TASK INSTRUCTIONS
The expected output is exactly the lines below, starting at the line with "eq_refl eq_refl))))" and ending at the line with "destruct (create_fqdn_loop a1", both included; no other line belongs in it.

RECORDS FOR THIS TASK START

(** [bool(v)] *)
Definition truthy (v : value) : bool :=
  match v with
  | VNone => false
  | VInt z => negb (z =? 0)
  | VFloat f => negb (PrimFloat.eqb f PrimFloat.zero)
  | VStr s => negb (String.eqb s "")
  | VBuiltin _ => true
  | VSelf => true
  end.

(** [with self: body], inside a function that returns what [body]
    returns.  An exception of [__enter__] leaves before the body; an
    exception of [__exit__] replaces whatever the body did; a body that
    raised is re-raised unless [__exit__] returned a true value, in which
    case the function falls through and returns [None]. *)
Definition with_self (body : M value) : M value :=
  fun s =>
    match __enter__ s with
    | (inl e, s1) => (inl e, s1)
    | (inr _, s1) =>
        match body s1 with
        | (inr v, s2) =>
            match __exit__ None s2 with
            | (inr _, s3) => (inr v, s3)
            | (inl e', s3) => (inl e', s3)
            end
        | (inl e, s2) =>
            match __exit__ (Some e) s2 with
            | (inr r, s3) => if truthy r then (inr VNone, s3) else (inl e, s3)
            | (inl e', s3) => (inl e', s3)
            end
        end
    end.

(** [Timer.__call__(self, funcion)]: the decorated function. *)
Definition __call__ {Args : Type} (funcion : Args -> M value)
  : Args -> M value :=
  fun args => with_self (funcion args).

(** ** Several instances over one registry *)

(** All the instances of a run share [Timer.timers] and the clock. *)
Record Process : Type := mkProcess {
  objects : list Timer;
  registry : dict;
  clock_reads : nat
}.

(** The class was just created: [timers = dict()], no instance yet. *)
Definition initial : Process := mkProcess [] [] 0.

Inductive call : Type :=
| Start
| Stop
| Report (name : option string)
| ReportSaved (name : string).

(** A statement of a client script: [New] constructs the next instance,
    [Call i c] calls a method on the [i]-th instance constructed. *)
Inductive op : Type :=
| New (name : option string) (text : string) (logger : option nat)
| Call (obj : nat) (c : call).

Definition method (c : call) : M value :=
  match c with
  | Start => start
  | Stop => stop
  | Report name => report name
  | ReportSaved name => report_saved_timer name
  end.
(** C9, amended.  On typed resource data whose address is classified
    static, update issues no modify call: it is exactly a read, its only
    call is the fetch, and the device is left as the fetch left it.  The
    address in the resource data afterwards is the one read derives from
    the device: it is unchanged when the fetch fails or finds nothing, and
    when the device reports, without FQDN name, the dotted quad the
    resource data holds, alone or with a route domain. *)
Theorem update_static_keeps_address {R : Type} `{BigIP R} (w : World R) :
  typed (data w) = true ->
  MatchString classify_regex (attr_string (data w) "address") = true ->
  let id := rd_id (data w) in
  resourceBigipLtmNodeUpdate w = resourceBigipLtmNodeRead w /\
  calls (snd (resourceBigipLtmNodeUpdate w)) = (calls w ++ [CallGetNode id])%list /\
  (forall node e r',
      GetNode id (remote w) = ((node, Some e), r') ->
      remote (snd (resourceBigipLtmNodeUpdate w)) = r' /\
      address_of (snd (resourceBigipLtmNodeUpdate w)) = address_of w) /\
  (forall r',
      GetNode id (remote w) = ((None, None), r') ->
      remote (snd (resourceBigipLtmNodeUpdate w)) = r' /\
      address_of (snd (resourceBigipLtmNodeUpdate w)) = address_of w) /\
  (forall node r' a b c d sfx,
      GetNode id (remote w) = ((Some node, None), r') ->
      FQDN_Name node = "" ->
      octet a = true -> octet b = true -> octet c = true -> octet d = true ->
      route_domain_suffix sfx ->
      Address node = dotted_quad a b c d ++ sfx ->
      attr_string (data w) "address" = dotted_quad a b c d ->
      remote (snd (resourceBigipLtmNodeUpdate w)) = r' /\
      address_of (snd (resourceBigipLtmNodeUpdate w)) = address_of w).
Proof.
  intros Ht Hm. cbn zeta.
  rewrite (update_static w Ht Hm).
  split; [reflexivity|]. split; [apply read_calls|].
  split; [|split].
  - intros node e r' Hg. rewrite (read_fetch_error w node e r' Hg).
    split; reflexivity.
  - intros r' Hg. rewrite (read_not_found w r' Hg). split; reflexivity.
  - intros node r' a b c d sfx Hg He Ha Hb Hc Hd Hs Haddr Hlocal.
    rewrite (read_dotted_quad w node r' a b c d sfx Hg He Ha Hb Hc Hd Hs Haddr).
    cbn [snd]. split; [reflexivity|].
    rewrite refreshed_address. unfold address_of.
    destruct (typed_inv _ Ht) as (_ & Hav & _).
    rewrite Hav. now rewrite Hlocal.
Qed.

(** node1 at "10.0.0.5", reported by the device in route domain 2. *)
Lemma update_static_keeps_address_witness :
  address_of
    (snd (resourceBigipLtmNodeUpdate
            (start (resource "node1" "10.0.0.5" [])
               (device_with "node1" (static_node "10.0.0.5%2")))))
  = VString "10.0.0.5".
Proof.
  refine (proj2 (proj2 (proj2 (proj2 (proj2 (update_static_keeps_address
            (start (resource "node1" "10.0.0.5" [])
               (device_with "node1" (static_node "10.0.0.5%2")))
            eq_refl eq_refl))))
            (static_node "10.0.0.5%2") _ "10" "0" "0" "5" "%2"
            eq_refl eq_refl eq_refl eq_refl eq_refl eq_refl _ eq_refl eq_refl)).
  right. exists "2". repeat split. discriminate.
Defined.

(* ===================================================================== *)
(** * create (C2, C4, C5, C10) *)
(* ===================================================================== *)

Lemma fqdn_creates_not_static cs :
  Forall (fun c => is_fqdn_create c = true) cs ->
  List.filter is_static_create cs = [].
Proof.
  induction 1 as [|c cs Hc Hall IH]; [reflexivity|].
  cbn [List.filter]. destruct c; try discriminate. exact IH.
Qed.

Section CreateRouting.
Context {R : Type} `{BigIP R}.
Implicit Types w : World R.

(** The two create calls exclude each other: on a matched address the
    create calls of a run are the one static call, on an unmatched one
    every create call is an FQDN call. *)
Lemma create_routing w :
  typed (data w) = true ->
  exists cs,
    calls (snd (resourceBigipLtmNodeCreate w)) = (calls w ++ cs)%list /\
    if MatchString classify_regex (attr_string (data w) "address")
    then List.filter is_create cs = [static_create_call (data w)]
    else List.filter is_static_create cs = [].
Proof.
  intros Ht.
  destruct (MatchString classify_regex (attr_string (data w) "address")) eqn:Hm.
  - rewrite (create_static w Ht Hm). cbn zeta.
    destruct (fst (static_create (data w) (remote w))).
    + exists [static_create_call (data w)]. split; reflexivity.
    + exists [static_create_call (data w); CallGetNode (attr_string (data w) "name")].
      rewrite read_calls. cbn [with_id after_call calls data rd_id].
      rewrite <- app_assoc. split; reflexivity.
  - rewrite (create_fqdn w Ht Hm). cbn zeta.
    destruct (get_int_cases "fqdn.#" w) as [[n Hn] | [msg Hn]].
    + unfold bind at 1.
      erewrite (bind_Return (get_int "fqdn.#")) by exact Hn.
      match goal with
      | |- context [create_fqdn_loop ?a1 ?a2 ?a3 ?a4 ?a5 ?a6 ?a7 ?a8 ?k 0 None w] =>
          destruct (create_fqdn_loop_calls a1 a2 a3 a4 a5 a6 a7 a8 k 0 None w)
            as (cs & Hc & Hall & Hd);
          destruct (create_fqdn_loop a1 a2 a3 a4 a5 a6 a7 a8 k 0 None w)
            as [[[e|]|msg] w1] eqn:Hloop
      end; cbn [snd] in Hc, Hd.
      * exists cs. cbn [create_finish ret snd]. split; [exact Hc|].
        now apply fqdn_creates_not_static.
      * exists (cs ++ [CallGetNode (attr_string (data w) "name")])%list.
        cbn [create_finish]. unfold bind at 1. cbn [SetId].
        rewrite read_calls. cbn [calls data rd_id].
        rewrite Hc, <- app_assoc. split; [reflexivity|].
        rewrite List.filter_app. cbn [List.filter is_static_create].
        rewrite app_nil_r. now apply fqdn_creates_not_static.
      * exists cs. cbn [snd]. split; [exact Hc|].
        now apply fqdn_creates_not_static.
    + unfold bind at 1.
      erewrite (bind_Panic (get_int "fqdn.#")) by exact Hn.
      exists []. cbn [snd]. rewrite app_nil_r. split; reflexivity.
Qed.

(** When the one static create call fails, its error is what create
    returns, and nothing else happened. *)
Lemma create_static_error w e r' :
  typed (data w) = true ->
  MatchString classify_regex (attr_string (data w) "address") = true ->
  static_create (data w) (remote w) = (Some e, r') ->
  resourceBigipLtmNodeCreate w
  = (Return (Some e), after_call w (static_create_call (data w)) r').
Proof.
  intros Ht Hm Hc. rewrite (create_static w Ht Hm). cbn zeta.
  now rewrite Hc.
Qed.

End CreateRouting.

(** C10.  On typed resource data whose address is classified FQDN and
    whose [fqdn] list is empty, create calls neither create method: it
    passes its error check, sets the identifier to the name and runs read
    on the otherwise untouched world, so that its only call is the fetch
    of that read and its result the result of that read. *)
Theorem create_fqdn_without_blocks {R : Type} `{BigIP R} (w : World R) :
  typed (data w) = true ->
  MatchString classify_regex (attr_string (data w) "address") = false ->
  rd_get (data w) "fqdn.#" = VInt 0 ->
  resourceBigipLtmNodeCreate w
  = resourceBigipLtmNodeRead (with_id (attr_string (data w) "name") w) /\
  calls (snd (resourceBigipLtmNodeCreate w))
  = (calls w ++ [CallGetNode (attr_string (data w) "name")])%list.
Proof.
  intros Ht Hm Hn.
  assert (Hc : resourceBigipLtmNodeCreate w
               = resourceBigipLtmNodeRead (with_id (attr_string (data w) "name") w)).
  { rewrite (create_fqdn w Ht Hm). cbn zeta. unfold bind at 1.
    erewrite (bind_Return (get_int "fqdn.#")) by (apply get_int_ok; exact Hn).
    reflexivity. }
  split; [exact Hc|]. rewrite Hc. apply read_calls.
Qed.

(** A domain name without [fqdn] block on the empty device: create
    succeeds although nothing was created, and the read it ends with drops
    the identifier again. *)
Lemma create_fqdn_without_blocks_witness :
  calls (snd (resourceBigipLtmNodeCreate
                (start (planned "web" "web.example.com" []) empty_device)))
  = [CallGetNode "web"] /\
  fst (resourceBigipLtmNodeCreate
         (start (planned "web" "web.example.com" []) empty_device))
  = Return None.
Proof.
  split.
  - exact (proj2 (create_fqdn_without_blocks
             (start (planned "web" "web.example.com" []) empty_device)
             eq_refl eq_refl eq_refl)).
  - rewrite (proj1 (create_fqdn_without_blocks
               (start (planned "web" "web.example.com" []) empty_device)
               eq_refl eq_refl eq_refl)).
    reflexivity.
Defined.

(** C2.  The address "10-0-0-5.example.com" is a domain name: it holds no
    colon, it is no dotted quad, and the pattern of the specification does
    not match it.  The pattern of the source, whose dots are not escaped,
    matches it, and create issues the static create call for it. *)
Theorem create_routes_domain_name_to_static :
  let address := "10-0-0-5.example.com" in
  let w := start (planned "app" address []) empty_device in
  String.index 0 ":" address = None /\
  (forall a b c d, octet a = true -> dotted_quad a b c d <> address) /\
  MatchString spec_classify_regex address = false /\
  MatchString classify_regex address = true /\
  List.filter is_create (calls (snd (resourceBigipLtmNodeCreate w)))
  = [CallCreateNode "app" address "" 0 0 1 "" "user-up"].
Proof.
  cbn zeta. split; [reflexivity|]. split.
  - intros a b c d Ha Heq. unfold dotted_quad in Heq.
    unfold octet in Ha. apply andb_prop in Ha as [Ha Hhi].
    apply andb_prop in Ha as [Hall Hlo]. apply Nat.leb_le in Hlo, Hhi.
    destruct a as [|x [|y [|z [|? ?]]]]; cbn [String.length] in *; try lia;
      rewrite ?string_app_cons, ?string_app_nil in Heq;
      injection Heq as; subst; try discriminate.
  - split; [reflexivity|]. split; reflexivity.
Qed.
(** * sequential-http-utils: retry policy, retrying fetch loop, response
    parser and request builder

    A shallow embedding of [src/lib/retry-config.js] (class [RetryConfig]),
    [src/lib/fetch-retry.js] ([sleep], [fetchWithRetry]),
    [src/lib/response-parser.js] and [src/lib/request-builder.js], followed
    by their properties.

    Modelling conventions.
    - [maxRetries] and attempt numbers are integers ([Z]); the comparison
      [attemptNumber >= this.maxRetries] is the integer comparison.
    - The delay parameters are JavaScript numbers.  In the attempt loop
      they are exact rationals ([Q]): [*], [Math.pow] with an integer
      exponent, [Math.min], [Math.floor] and [Math.max] are the exact
      operations, which is what the source computes as long as no product
      is rounded or overflows.  [calculateDelayDouble] is the same
      function on IEEE-754 doubles, with rounding, [Infinity] and [NaN].
    - A transport failure has the shape the specification gives it: its
      [code] is a string or absent.
    - JavaScript truthiness is written out: [null]/[undefined] is [None],
      the number [0] and the empty string are falsy, objects are truthy.
    - [fetch], [Math.random] and [sleep] are the effects of the code.  They
      are threaded through a state monad over a [World] that holds the
      answers of the network and of the random source (one per call, in
      call order) and records the trace of fetches and sleeps. *)

From Stdlib Require Import ZArith QArith Qround Qminmax Qpower.
From Stdlib Require Import String Ascii List Bool Lia Lqa.
From Stdlib Require Import SpecFloat.
Import ListNotations.

Local Open Scope Z_scope.

(** ** JavaScript primitives used by the two files *)

Module JS.
(** The loop body of [HEPBankReduced] for one sample [t]. *)
Definition HEPBankReduced_at (t t1 t2 minBank maxBank : R) : R :=
  let maxRate := Np.radians 20 in
  let ti1 := t1 + 2 * maxBank / maxRate in
  let ti2 := t2 + (maxBank + minBank) / maxRate in
  if t <=? t1 then maxBank
  else if (t >=? t1) && (t <=? ti1) then maxBank - maxRate * (t - t1)
  else if (t >=? ti1) && (t <=? t2) then - maxBank
  else if (t >=? t2) && (t <=? ti2) then - maxBank + maxRate * (t - t2)
  else minBank.

(** [HEPBankReduced(T, t1, t2, minBank, maxBank)]: a scalar argument is
    wrapped in a list and the first element of the result is returned
    ([-1.] should the result be empty). *)
Definition HEPBankReduced (T : pyval) (t1 t2 minBank maxBank : R) : pyval :=
  let '(T, isScalar) :=
    match T with Scalar x => ([x], true) | Seq l => (l, false) end in
  let bank := map (fun t => HEPBankReduced_at t t1 t2 minBank maxBank) T in
  if isScalar
  then match bank with b :: _ => Scalar b | [] => Scalar (-1) end
  else Seq bank.

(** The loop body of [HEPBankReducedSmooth] for one sample [t]. *)
Definition HEPBankReducedSmooth_at (t t1 t2 minBank maxBank : R) : R :=
  let maxRate := Np.radians 20 in
  let maxAcc := Np.radians 5 in
  let dt := maxRate / maxAcc in
  let dbank := 0.5 * (maxRate ^ 2) / maxAcc in
  let t1a := t1 + dt in
  let t1v := t1 + 2 * maxBank / maxRate in
  let t1d := t1v + dt in
  let t2a := t2 + dt in
  let t2v := t2 + (minBank + maxBank) / maxRate in
  let t2d := t2v + dt in
  if t <=? t1 then maxBank
  else if (t >? t1) && (t <=? t1a)
    then maxBank - 0.5 * maxAcc * (t - t1) ^ 2
  else if (t >? t1a) && (t <=? t1v)
    then maxBank - dbank - maxRate * (t - t1a)
  else if (t >? t1v) && (t <=? t1d)
    then dbank - maxBank - maxRate * (t - t1v) + 0.5 * maxAcc * (t - t1v) ^ 2
  else if (t >? t1d) && (t <=? t2) then - maxBank
  else if (t >? t2) && (t <=? t2a)
    then - maxBank + 0.5 * maxAcc * (t - t2) ^ 2
  else if (t >? t2a) && (t <=? t2v)
    then dbank - maxBank + maxRate * (t - t2a)
  else if (t >? t2v) && (t <=? t2d)
    then minBank - dbank + maxRate * (t - t2v) - 0.5 * maxAcc * (t - t2v) ^ 2
  else minBank.

(** [HEPBankReducedSmooth(T, t1, t2, minBank, maxBank)]: [noMax1] and
    [isScalar] are computed and never read; the function ends in
    [return bank] on every path. *)
Definition HEPBankReducedSmooth (T : pyval) (t1 t2 minBank maxBank : R)
  : pyval :=
  let '(T, isScalar) :=
    match T with Scalar x => ([x], true) | Seq l => (l, false) end in
  let bank := map (fun t => HEPBankReducedSmooth_at t t1 t2 minBank maxBank) T in
  Seq bank.

(** The loop body of [HEPBank] for one sample [t]. *)
Definition HEPBank_at (t t1 t2 t3 minBank maxBank : R) : R :=
  let maxRate := Np.radians 20 in
  let ti1 := t1 + (maxBank + minBank) / maxRate in
  let ti2 := t2 + 2 * maxBank / maxRate in
  let ti3 := t3 + (maxBank + minBank) / maxRate in
  if (t <? t1) && (t >=? 0) then - minBank
  else if (t >=? t1) && (t <=? ti1) then - minBank + maxRate * (t - t1)
  else if (t >=? ti1) && (t <=? t2) then maxBank
  else if (t >=? t2) && (t <=? ti2) then maxBank - maxRate * (t - t2)
  else if (t >=? ti2) && (t <=? t3) then - maxBank
  else if (t >=? t3) && (t <=? ti3) then - maxBank + maxRate * (t - t3)
  else minBank.

(** [HEPBank(T, t1, t2, t3, minBank, maxBank)]. *)
Definition HEPBank (T : pyval) (t1 t2 t3 minBank maxBank : R) : pyval :=
  let '(T, isScalar) :=
    match T with Scalar x => ([x], true) | Seq l => (l, false) end in
  let bank := map (fun t => HEPBank_at t t1 t2 t3 minBank maxBank) T in
  if isScalar
  then match bank with b :: _ => Scalar b | [] => Scalar (-1) end
  else Seq bank.

(** The default keyword arguments [minBank] and [maxBank]. *)
Definition minBank_default : R := Np.radians 15.
Definition maxBank_default : R := Np.radians 85.

(** [bank(iv, *T)]: the switch times are unpacked into the positional
    parameters; a fourth and fifth element would land in [minBank] and
    [maxBank], any other arity raises. *)
Definition HEPBank_star (iv : pyval) (T : list R) : py pyval :=
  match T with
  | [t1; t2; t3] => inr (HEPBank iv t1 t2 t3 minBank_default maxBank_default)
  | [t1; t2; t3; mn] => inr (HEPBank iv t1 t2 t3 mn maxBank_default)
  | [t1; t2; t3; mn; mx] => inr (HEPBank iv t1 t2 t3 mn mx)
  | _ => inl TypeError
  end.

Definition HEPBankReducedSmooth_star (iv : pyval) (T : list R) : py pyval :=
  match T with
  | [t1; t2] =>
      inr (HEPBankReducedSmooth iv t1 t2 minBank_default maxBank_default)
  | [t1; t2; mn] => inr (HEPBankReducedSmooth iv t1 t2 mn maxBank_default)
  | [t1; t2; mn; mx] => inr (HEPBankReducedSmooth iv t1 t2 mn mx)
  | _ => inl TypeError
  end.

(** What [HEPCost] needs of its [entry] argument: the dynamics under a
    bank profile, the altitude in kilometres and the planet's range
    computation [(lon0, lat0, heading0, lonc, latc) -> (dr, cr)]. *)
Record EntryModel : Type := {
  entry_dynamics :
    (list R -> R -> py pyval) -> list R -> R -> py (list R);
  entry_altitude_km : R -> R;
  planet_range : R -> R -> R -> R -> R -> R * R
}.

Record Target : Type := { DR : R; CR : R }.

(** The observable work of a cost evaluation: trajectory integrations. *)
Inductive event : Type := Integrate.

Section Cost.

(** [scipy.integrate.odeint] and [Triggers.findTriggerPoint]. *)
Variable odeint :
  (list R -> R -> py (list R)) -> list R -> list R -> py (list (list R)).
Variable findTriggerPoint : list (list R) -> list R -> Z.

(** The terminal cost of a trajectory [X] started at [x0]. *)
Definition terminal_cost (entry : EntryModel) (target : Target)
    (x0 : list R) (X : list (list R)) (time : list R) : py R :=
  let idx := (findTriggerPoint X time - 1)%Z in
  row <- Np.index X idx ;;
  r <- Np.index row 0 ;;
  let h := entry_altitude_km entry r in
  lon0 <- Np.index x0 1 ;;
  lat0 <- Np.index x0 2 ;;
  psi0 <- Np.index x0 5 ;;
  lonc <- Np.index row 1 ;;
  latc <- Np.index row 2 ;;
  let '(dr, cr) := planet_range entry lon0 lat0 psi0 lonc latc in
  let Wh := 0.8 * 1e-6 in
  ret (- h * Wh + sqrt ((DR target - dr) ^ 2 + (CR target - cr) ^ 2)).

(** [HEPCost(T, x0, entry, target, bank, getIV, check)], with the
    integrations it performs. *)
Definition HEPCost (T x0 : list R) (entry : EntryModel) (target : Target)
    (bank : pyval -> list R -> py pyval) (getIV : list R -> R -> py R)
    (check : list R -> R) : list event * py R :=
  let J := check T in
  if J >? 300 then ([], inr J)
  else
    let hep := fun x t => iv <- getIV x t ;; bank (Scalar iv) T in
    let time := Np.linspace 0 450 1000 in
    ([Integrate],
     X <- odeint (entry_dynamics entry hep) x0 time ;;
     terminal_cost entry target x0 X time).

End Cost.

(** The two feasibility checks [Optimize] passes to [HEPCost]: the time
    parametrisation and the velocity parametrisation. *)
Definition check_time (T : list R) : R := checkFeasibility T (-1).
Definition check_velocity (v : list R) : R :=
  checkFeasibility (map Ropp v) 1.

(** [str.lower()] on ASCII text. *)
Definition lower_char (c : ascii) : ascii :=
  let n := nat_of_ascii c in
  if ((65 <=? n) && (n <=? 90))%nat then ascii_of_nat (n + 32) else c.

Fixpoint lower (s : string) : string :=
  match s with
  | EmptyString => EmptyString
  | String c s' => String (lower_char c) (lower s')
  end.

(** [sub in s]. *)
Definition contains (sub s : string) : bool :=
  match String.index 0 sub s with
  | Some _ => true
  | None => false
  end.

(** What the optimisers print. *)
Inductive message : Type :=
| Text (s : string)
| Switching (n : Z) (iv : string) (x : list R)
| SwitchingTimes (x : list R) (cost : R).

(** The two independent variables: [lambda x,t: t] and
    [lambda x,t: -x[3]]. *)
Definition getIV_time (x : list R) (t : R) : py R := inr t.
Definition getIV_velocity (x : list R) (t : R) : py R :=
  v <- Np.index x 3 ;; ret (- v).

Section Optimizers.

(** [odeint], [findTriggerPoint], the Nelder-Mead search
    [minimize(...).x], the global search [differential_evolution(...)]
    (its [x] and [fun]), the object [Target()], and the object that
    [Entry(Trigger=...)] would build were the keyword accepted. *)
Variable odeint :
  (list R -> R -> py (list R)) -> list R -> list R -> py (list (list R)).
Variable findTriggerPoint : list (list R) -> list R -> Z.
Variable minimize : (list R -> py R) -> list R -> py (list R).
Variable differential_evolution :
  (list R -> py R) -> list (R * R) -> py (list R * R).
Variable entry : EntryModel.
Variable target : Target.

(** [Entry(Trigger = partial(DeployParachute, {'velBias': 30}))], a call
    of [Entry.__init__] with the keyword [Trigger]. *)
Definition Entry_Trigger : py EntryModel :=
  if EntryEquations.init_accepts "Trigger" then inr entry
  else inl TypeError.

(** [Optimize(x0, n, iv)]: what is printed, and [None], or the bank
    profile with its switch points, or the exception.  A name that was
    never assigned raises [UnboundLocalError], a [NameError]. *)
Definition Optimize (x0 : list R) (n : Z) (iv : string)
  : list message
    * py (option ((list R -> R -> py pyval) * list R)) :=
  match (if (n =? 3)%Z then Some ([50; 100; 133], HEPBank_star)
         else if (n =? 2)%Z then Some ([106; 133], HEPBankReducedSmooth_star)
         else None) with
  | None => ([Text "Optimize: improper input for n."], inr None)
  | Some (guess, bankFun) =>
      let names :=
        if String.eqb (lower iv) "time" then
          (guess, Some getIV_time, Some check_time)
        else if contains "vel" (lower iv) then
          let guess :=
            if (n =? 2)%Z then [-4700; -2100]
            else if (n =? 3)%Z then [-5100; -4500; -2500]
            else guess in
          (guess, Some getIV_velocity, Some check_velocity)
        else (guess, None, None) in
      match Entry_Trigger with
      | inl e => ([], inl e)
      | inr entry =>
          match names with
          | (guess, Some getIV, Some check) =>
              match minimize
                      (fun T =>
                         snd (HEPCost odeint findTriggerPoint T x0 entry
                                target bankFun getIV check))
                      guess with
              | inl e => ([], inl e)
              | inr x =>
                  ([Switching n iv x],
                   inr (Some ((fun st t =>
                                 v <- getIV st t ;; bankFun (Scalar v) x),
                              x)))
              end
          | _ => ([], inl NameError)
          end
      end
  end.

(** [OptimizeSmooth(x0)]: the check is [lambda T: True]. *)
Definition OptimizeSmooth (x0 : list R)
  : list message * py ((list R -> R -> py pyval) * (list R * R)) :=
  match Entry_Trigger with
  | inl e => ([], inl e)
  | inr entry =>
      let bankFun := HEPBankReducedSmooth_star in
      let getIV := getIV_time in
      let check := fun _ : list R => 1 in
      let bounds := [(0, 250); (100, 350)] in
      match differential_evolution
              (fun T =>
                 snd (HEPCost odeint findTriggerPoint T x0 entry target
                        bankFun getIV check))
              bounds with
      | inl e => ([], inl e)
      | inr (x, cost) =>
          ([SwitchingTimes x cost],
           inr ((fun st t => v <- getIV st t ;; bankFun (Scalar v) x),
                (x, cost)))
      end
  end.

RECORDS FOR THIS TASK END

EXERCISE SOLUTION
            eq_refl eq_refl))))
            (static_node "10.0.0.5%2") _ "10" "0" "0" "5" "%2"
            eq_refl eq_refl eq_refl eq_refl eq_refl eq_refl _ eq_refl eq_refl)).
  right. exists "2". repeat split. discriminate.
Defined.

(* ===================================================================== *)
(** * create (C2, C4, C5, C10) *)
(* ===================================================================== *)

Lemma fqdn_creates_not_static cs :
  Forall (fun c => is_fqdn_create c = true) cs ->
  List.filter is_static_create cs = [].
Proof.
  induction 1 as [|c cs Hc Hall IH]; [reflexivity|].
  cbn [List.filter]. destruct c; try discriminate. exact IH.
Qed.

Section CreateRouting.
Context {R : Type} `{BigIP R}.
Implicit Types w : World R.

(** The two create calls exclude each other: on a matched address the
    create calls of a run are the one static call, on an unmatched one
    every create call is an FQDN call. *)
Lemma create_routing w :
  typed (data w) = true ->
  exists cs,
    calls (snd (resourceBigipLtmNodeCreate w)) = (calls w ++ cs)%list /\
    if MatchString classify_regex (attr_string (data w) "address")
    then List.filter is_create cs = [static_create_call (data w)]
    else List.filter is_static_create cs = [].
Proof.
  intros Ht.
  destruct (MatchString classify_regex (attr_string (data w) "address")) eqn:Hm.
  - rewrite (create_static w Ht Hm). cbn zeta.
    destruct (fst (static_create (data w) (remote w))).
    + exists [static_create_call (data w)]. split; reflexivity.
    + exists [static_create_call (data w); CallGetNode (attr_string (data w) "name")].
      rewrite read_calls. cbn [with_id after_call calls data rd_id].
      rewrite <- app_assoc. split; reflexivity.
  - rewrite (create_fqdn w Ht Hm). cbn zeta.
    destruct (get_int_cases "fqdn.#" w) as [[n Hn] | [msg Hn]].
    + unfold bind at 1.
      erewrite (bind_Return (get_int "fqdn.#")) by exact Hn.
      match goal with
      | |- context [create_fqdn_loop ?a1 ?a2 ?a3 ?a4 ?a5 ?a6 ?a7 ?a8 ?k 0 None w] =>
          destruct (create_fqdn_loop_calls a1 a2 a3 a4 a5 a6 a7 a8 k 0 None w)
            as (cs & Hc & Hall & Hd);
          destruct (create_fqdn_loop a1 a2 a3 a4 a5 a6 a7 a8 k 0 None w)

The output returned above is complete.